Methods: The mammalian hepatoma cells HepG2 and HuH7 were cotransfected with APOBEC3G and its N-terminal or C-terminal cytosine deaminase domain expression vector and 1.3-fold-overlength HBV DNA as well as the linear monomeric HBV of genotype B and C. For in vivo study, an HBV vector-based mouse model was used in which APOBEC3G and its N-terminal or C-terminal cytosine deaminase domain expression vectors were co-delivered with 1.3-fold-overlength HBV DNA via high-volume tail vein injection. Levels of hepatitis B virus surface antigen (HBsAg) and hepatitis B virus e antigen (HBeAg) in the media of the transfected cells and in the sera of mice were determined by ELISA. The expression of hepatitis B virus core antigen (HBcAg) in the transfected cells was determined by Western blot analysis. Core-associated HBV DNA was examined by Southern blot analysis. Levels of HBV DNA in the sera of mice as well as HBV core-associated RNA in the liver of mice were determined by quantitative PCR and quantitative RT-PCR analysis, respectively.
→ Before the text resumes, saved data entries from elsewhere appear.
(* ===== verification/Identify.v ===== *)
(** * Identify: the report about the processor

    Models [x86_64::identify_cpu] of arch/x86_64/cpu.cpp with [cpuid_bits] of cpu.h:
    the vendor, family, model and stepping, the name of the model, the widths of
    addresses and the list of features.  CPUID is a parameter; a leaf that is not
    supported leaves the variables as they were.  The report is the list of what is
    printed.  Family, model and stepping are those of Cpu.v. *)

From S2P Require Import Prelude Bits Fields Cpu.

(** A call of [debug_printf]: a format with its numbers, without the indentation and
    the line break, a string of bytes, or a line break. *)
Inductive shown := Line (format : string) (args : list Z) | Bytes (l : list Z) | Newline.

Module identify.
Import cpu.

(** ** cpuid_bits *)

(** Features in %ecx for leaf 1. *)
Definition bits_1_ecx : list (string * Z) :=
  [("SSE3", 0x1); ("PCLMULQDQ", 0x2); ("PCLMUL", 0x2); ("DTES64", 0x4); ("MONITOR", 0x8); ("DSCPL", 0x10); ("VMX", 0x20);
   ("SMX", 0x40); ("EIST", 0x80); ("TM2", 0x100); ("SSSE3", 0x200); ("CNXTID", 0x400); ("SDBG", 0x800); ("FMA", 0x1000);
   ("CMPXCHG16B", 0x2000); ("xTPR", 0x4000); ("PDCM", 0x8000); ("PCID", 0x20000); ("DCA", 0x40000); ("SSE41", 0x80000);
   ("SSE4_1", 0x80000); ("SSE42", 0x100000); ("SSE4_2", 0x100000); ("x2APIC", 0x200000); ("MOVBE", 0x400000); ("POPCNT", 0x800000);
   ("TSCDeadline", 0x1000000); ("AESNI", 0x2000000); ("AES", 0x2000000); ("XSAVE", 0x4000000); ("OSXSAVE", 0x8000000);
   ("AVX", 0x10000000); ("F16C", 0x20000000); ("RDRND", 0x40000000)]%string.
Results: Human APOBEC3G exerted an anti-HBV activity in a dose-dependent manner in HepG2 cells, and comparable suppressive effects were observed on genotype B and C as that of genotype A. Interestingly, the N-terminal or C-terminal cytosine deaminase domain alone could also inhibit HBV replication in HepG2 cells as well as Huh7 cells. Consistent with in vitro results, the levels of HBsAg in the sera of mice were dramatically decreased, with more than 50 times decrease in the levels of serum HBV DNA and core-associated RNA in the liver of mice treated with APOBEC3G and its N-terminal or C-terminal cytosine deaminase domain as compared to the controls.
Conclusion: Our findings provide probably the first evidence showing that APOBEC3G and its N-terminal or C-terminal cytosine deaminase domain could suppress HBV replication in vitro and in vivo.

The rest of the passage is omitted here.